We looked for associations linking clinical and imaging-study features to PCEG outcomes. Most of the features studied had no significant associations with the treatment response, in keeping with previous studies comparing conservative treatment and surgery for disc herniation [4]. That pain duration at PCEG had no influence on pain relief is consistent with the results of surgical case-series studies [24, 25]. However, we found a nonsignificant trend (P = 0.06) toward an association between a larger relative size of the disc herniation and PCEG failure defined as both absence of pain relief and need for spinal surgery. Finally, patients with PCEG failure at M3 were significantly older compared to the other patients. Further studies of PCEG should seek to confirm that patient age and disc herniation size should be taken into account when choosing between PCEG and surgery.

Since the withdrawal of chymopapain from the market in the early 2000s, no other percutaneous agent has been proven effective in relieving disc-related nerve root pain refractory to conservative treatment. Ethanol gel may act by inducing both immediate necrosis of the nucleus pulposus and delayed scarring and sealing of the annulus fibrosus [19, 21]. We suggest that percutaneous chemonucleolysis using ethanol gel is a safe outpatient procedure that may obviate the need for spinal surgery in many patients with disc-related sciatica refractory to conservative treatment.
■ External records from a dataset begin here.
(* ===== verification/Kstate.v ===== *)
(** * The kernel's state

    One record holds what the C code keeps in memory and in its static
    variables.  Raw memory (heap, pages, page tables, ramdisk) is byte-addressed
    ([k_mem]); task structures and saved user registers, which live in kernel
    pages of their own, are typed objects keyed by their address ([k_tasks],
    [k_regs]); the remaining fields are the static variables of the files under
    src/, grouped by file. *)

From S2P Require Export Memory Printf.

(** ** include/scheduler/task.h *)

Inductive TaskState :=
  | TASK_STATE_RUNNING
  | TASK_STATE_BLOCKED
  | TASK_STATE_SUSPENDED
  | TASK_STATE_WAITING
  | TASK_STATE_ZOMBIE.

#[export] Instance TaskState_eq_dec : EqDecision TaskState.
Proof. solve_decision. Defined.

Record cpu_context := CpuContext {
  x19 : Z; x20 : Z; x21 : Z; x22 : Z; x23 : Z; x24 : Z; x25 : Z; x26 : Z;
  x27 : Z; x28 : Z; fp : Z; sp : Z; pc : Z }.
Definition zero_context : cpu_context := CpuContext 0 0 0 0 0 0 0 0 0 0 0 0 0.

Record user_page := UserPage { physical_adr : Z; virtual_adr : Z }.

(** The two arrays have [MAX_PROCESS_PAGES] entries. *)
Definition MAX_PROCESS_PAGES : Z := 16.
Record mm_t := Mm {
  pagedirectory : Z;
  userpages_count : Z;
  userpages : list user_page;
  kernelpages_count : Z;
  kernelpages : list Z }.
Definition zero_mm : mm_t :=
  Mm 0 0 (replicate 16 (UserPage 0 0)) 0 (replicate 16 0).

(** include/fs/fd.h: two pointers to kernel-heap blocks. *)
Record file_desc_table_t := FdTable { fd_bitmap : Z; fd_file : Z }.

Record task_struct := Task {
  t_context : cpu_context;
  state : TaskState;
  counter : Z;
  priority : Z;
  preempt_count : Z;
  stack : Z;
  flags : Z;
  t_mm : mm_t;
  fd_table : file_desc_table_t }.

Definition TASK_FLAGS_KERNEL_THREAD : Z := 2.
Definition TASK_SIZE : Z := 4096.
(** [sizeof(task_pt_regs)]: 31 + 3 words. *)
Definition SIZEOF_PT_REGS : Z := 272.

(** A task structure in a page just zeroed by the page allocator. *)
Definition zero_task : task_struct :=
  Task zero_context TASK_STATE_RUNNING 0 0 0 0 0 zero_mm (FdTable 0 0).
Definition INIT_TASK : task_struct :=
  Task zero_context TASK_STATE_RUNNING 0 1 0 0 TASK_FLAGS_KERNEL_THREAD zero_mm (FdTable 0 0).

Record task_pt_regs := PtRegs { regs : list Z; pt_sp : Z; pt_pc : Z; pstate : Z }.
Definition zero_regs : task_pt_regs := PtRegs (replicate 31 0) 0 0 0.

Definition set_context c t := Task c (state t) (counter t) (priority t) (preempt_count t) (stack t) (flags t) (t_mm t) (fd_table t).
Definition set_state x t := Task (t_context t) x (counter t) (priority t) (preempt_count t) (stack t) (flags t) (t_mm t) (fd_table t).
Definition set_counter x t := Task (t_context t) (state t) x (priority t) (preempt_count t) (stack t) (flags t) (t_mm t) (fd_table t).
Definition set_priority x t := Task (t_context t) (state t) (counter t) x (preempt_count t) (stack t) (flags t) (t_mm t) (fd_table t).
Definition set_preempt x t := Task (t_context t) (state t) (counter t) (priority t) x (stack t) (flags t) (t_mm t) (fd_table t).
Definition set_flags x t := Task (t_context t) (state t) (counter t) (priority t) (preempt_count t) (stack t) x (t_mm t) (fd_table t).
Definition set_mm x t := Task (t_context t) (state t) (counter t) (priority t) (preempt_count t) (stack t) (flags t) x (fd_table t).
Definition set_fd_table x t := Task (t_context t) (state t) (counter t) (priority t) (preempt_count t) (stack t) (flags t) (t_mm t) x.

(** ** Static variables, file by file *)

(** src/lib/kmalloc.c *)
Record heap_globals := HeapGlobals {
  first_free : Z;
  heap_start_ptr : Z;
  heap_start_adr : Z;
  kheap_size : Z }.

(** src/scheduler/scheduler.c; [task_array] has [N_TASKS] pointers. *)
Definition N_TASKS : Z := 64.
Record sched_globals := SchedGlobals {
  current : Z;
  task_array : list Z;
  n_tasks : Z }.

(** src/lib/software_timer.c *)
Record onehit_timer_t := OneHit { finish_time : Z; task_ptr : Z }.
Definition N_TIMERS : Z := 5.
Record timer_globals := TimerGlobals {
  timer_arr : list onehit_timer_t;
  current_tick : Z }.

(** src/fs/rdfs/rdfs.c *)
Record rdfs_globals := RdfsGlobals { rdfs_start : Z; first_file : Z; numFiles : Z }.

(** The processor registers the kernel manages: the callee-saved set, the user
    translation base [ttbr0_el1] and the IRQ mask bit of [daif]. *)
Record cpu := Cpu { c_regs : cpu_context; ttbr0 : Z; irq_masked : bool }.

Record kstate := KState {
  k_mem : mem;
  k_heap : heap_globals;
  k_pages : gmap Z Z;
  k_tasks : gmap Z task_struct;
  k_regs : gmap Z task_pt_regs;
  k_sched : sched_globals;
  k_timers : timer_globals;
  k_rdfs : rdfs_globals;
  k_cpu : cpu;
  k_console : list Z }.

Definition with_mem x s := KState x (k_heap s) (k_pages s) (k_tasks s) (k_regs s) (k_sched s) (k_timers s) (k_rdfs s) (k_cpu s) (k_console s).
Definition with_heap x s := KState (k_mem s) x (k_pages s) (k_tasks s) (k_regs s) (k_sched s) (k_timers s) (k_rdfs s) (k_cpu s) (k_console s).
Definition with_pages x s := KState (k_mem s) (k_heap s) x (k_tasks s) (k_regs s) (k_sched s) (k_timers s) (k_rdfs s) (k_cpu s) (k_console s).
Definition with_tasks x s := KState (k_mem s) (k_heap s) (k_pages s) x (k_regs s) (k_sched s) (k_timers s) (k_rdfs s) (k_cpu s) (k_console s).
Definition with_regs x s := KState (k_mem s) (k_heap s) (k_pages s) (k_tasks s) x (k_sched s) (k_timers s) (k_rdfs s) (k_cpu s) (k_console s).
Definition with_sched x s := KState (k_mem s) (k_heap s) (k_pages s) (k_tasks s) (k_regs s) x (k_timers s) (k_rdfs s) (k_cpu s) (k_console s).
Definition with_timers x s := KState (k_mem s) (k_heap s) (k_pages s) (k_tasks s) (k_regs s) (k_sched s) x (k_rdfs s) (k_cpu s) (k_console s).
Definition with_rdfs x s := KState (k_mem s) (k_heap s) (k_pages s) (k_tasks s) (k_regs s) (k_sched s) (k_timers s) x (k_cpu s) (k_console s).
Definition with_cpu x s := KState (k_mem s) (k_heap s) (k_pages s) (k_tasks s) (k_regs s) (k_sched s) (k_timers s) (k_rdfs s) x (k_console s).
Definition with_console x s := KState (k_mem s) (k_heap s) (k_pages s) (k_tasks s) (k_regs s) (k_sched s) (k_timers s) (k_rdfs s) (k_cpu s) x.

(** The state at the entry of [main]: every static variable has its initializer.
    [mapped] says which addresses the boot page tables map, [init] is the address
    of the static [init_task]. *)
Definition boot_state (mapped : Z -> bool) (image : gmap Z Z) (init : Z) : kstate :=
  KState (Mem mapped image)
    (HeapGlobals 0 0 0 (64 * 4096)) ∅ {[init := INIT_TASK]} ∅
    (SchedGlobals init (init :: replicate 63 0) 1)
    (TimerGlobals (replicate 5 (OneHit 0 0)) 0)
    (RdfsGlobals 0 0 0)
    (Cpu zero_context 0 true) [].

(** The monad of the kernel's operations. *)
Abbreviation K := (M kstate).

(** ** Memory accesses *)

(** Address of a member or an array element: pointer arithmetic wraps. *)
Definition ptr_add (p o : Z) : Z := u64 (p + o).

Definition loadn (n : nat) (a : Z) : K Z := fun s =>
  match ldn n (k_mem s) a with Some v => Ok v s | None => Err (BadAccess a) end.
Definition storen (n : nat) (a v : Z) : K unit := fun s =>
  match stn n (k_mem s) a v with Some m => Ok tt (with_mem m s) | None => Err (BadAccess a) end.

Definition load64 : Z -> K Z := loadn 8.
Definition load32 : Z -> K Z := loadn 4.
Definition load16 : Z -> K Z := loadn 2.
Definition load8 : Z -> K Z := loadn 1.
Definition store64 : Z -> Z -> K unit := storen 8.
Definition store32 : Z -> Z -> K unit := storen 4.
Definition store8 : Z -> Z -> K unit := storen 1.

Lemma load64_ok s a v : ldn 8 (k_mem s) a = Some v -> load64 a s = Ok v s.
Proof. intros E. unfold load64, loadn. by rewrite E. Qed.
Lemma store64_ok s a v m : stn 8 (k_mem s) a v = Some m -> store64 a v s = Ok tt (with_mem m s).
Proof. intros E. unfold store64, storen. by rewrite E. Qed.
Lemma load8_ok s a v : ld8 (k_mem s) a = Some v -> load8 a s = Ok v s.
Proof. intros E. unfold load8, loadn. cbn. rewrite E. cbn. by rewrite Z.add_0_r. Qed.
Lemma load64_fault s a : m_valid (k_mem s) a = false -> load64 a s = Err (BadAccess a).
Proof.
  intros E. assert (L : ld8 (k_mem s) a = None) by (unfold ld8; by rewrite E).
  unfold load64, loadn. cbn. by rewrite L.
Qed.

(** ** Console output: [printf] through [putc] (src/kernel.c) *)

Definition printf (fmt : list Z) (va : list arg) : K unit := fun s =>
  match tfp_format fmt va with
  | inr out => Ok tt (with_console (k_console s ++ out) s)
  | inl e => Err e
  end.

(** ** Tasks *)

Definition get_task (p : Z) : K task_struct := fun s =>
  match k_tasks s !! p with Some t => Ok t s | None => Err (BadAccess p) end.
Definition put_task (p : Z) (t : task_struct) : K unit := fun s =>
  match k_tasks s !! p with
  | Some _ => Ok tt (with_tasks (<[p := t]> (k_tasks s)) s)
  | None => Err (BadAccess p)
  end.
Definition modify_task (p : Z) (f : task_struct -> task_struct) : K unit :=
  t ← get_task p; put_task p (f t).

Lemma modify_task_ok p f s t :
  k_tasks s !! p = Some t -> modify_task p f s = Ok tt (with_tasks (<[p := f t]> (k_tasks s)) s).
Proof.
  intros E. unfold modify_task, get_task, put_task, mbind, M_bind. by rewrite !E.
Qed.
Our study has several limitations. We used an open design with no comparison to a placebo or spinal surgery. However, this design was appropriate for a pilot study performed as a preliminary to randomized trials. Also, we applied stringent criteria for patient selection, the PCEG procedure, and the assessment of outcomes. The patient recruitment at a single center may have introduced selection bias. More specifically, the occupational profile of our patients may not be representative of all patients with refractory disc-related nerve root pain. The time from PCEG to the telephone interview varied from eight to 48 months. However, no patient was lost-to-follow-up and all patients who finally required surgery were identified. Moreover, mid-term and long-term pain assessments may be less relevant than the assessment within the first six months for evaluating the efficacy of chemonucleolysis: in studies comparing prolonged conservative therapy to surgery, the difference in pain improvement decreased over time due to the spontaneously favorable course of nerve root pain. Thus, in a comparison of surgical and conservative treatments, the differences in outcomes decreased significantly after six months [26]. In another study, the initial difference between surgery and prolonged conservative treatment was no longer apparent after one year [3]. Therefore, the first six months probably constitute the optimal time window for evaluating the efficacy of the percutaneous treatments of disc-related nerve root pain.

In conclusion, our findings suggest that PCEG may hold promise in patients with disc-related nerve root pain refractory to conservative treatment. The pain improves gradually, with the largest gains being achieved during the first month. Failure of the procedure is more common in older patients. Other features such as pain duration, patient gender, morphology of the herniated disc, and intervertebral disc height have no significant influence on the treatment response. PCEG is an outpatient percutaneous procedure that does not interfere with subsequent spinal surgery.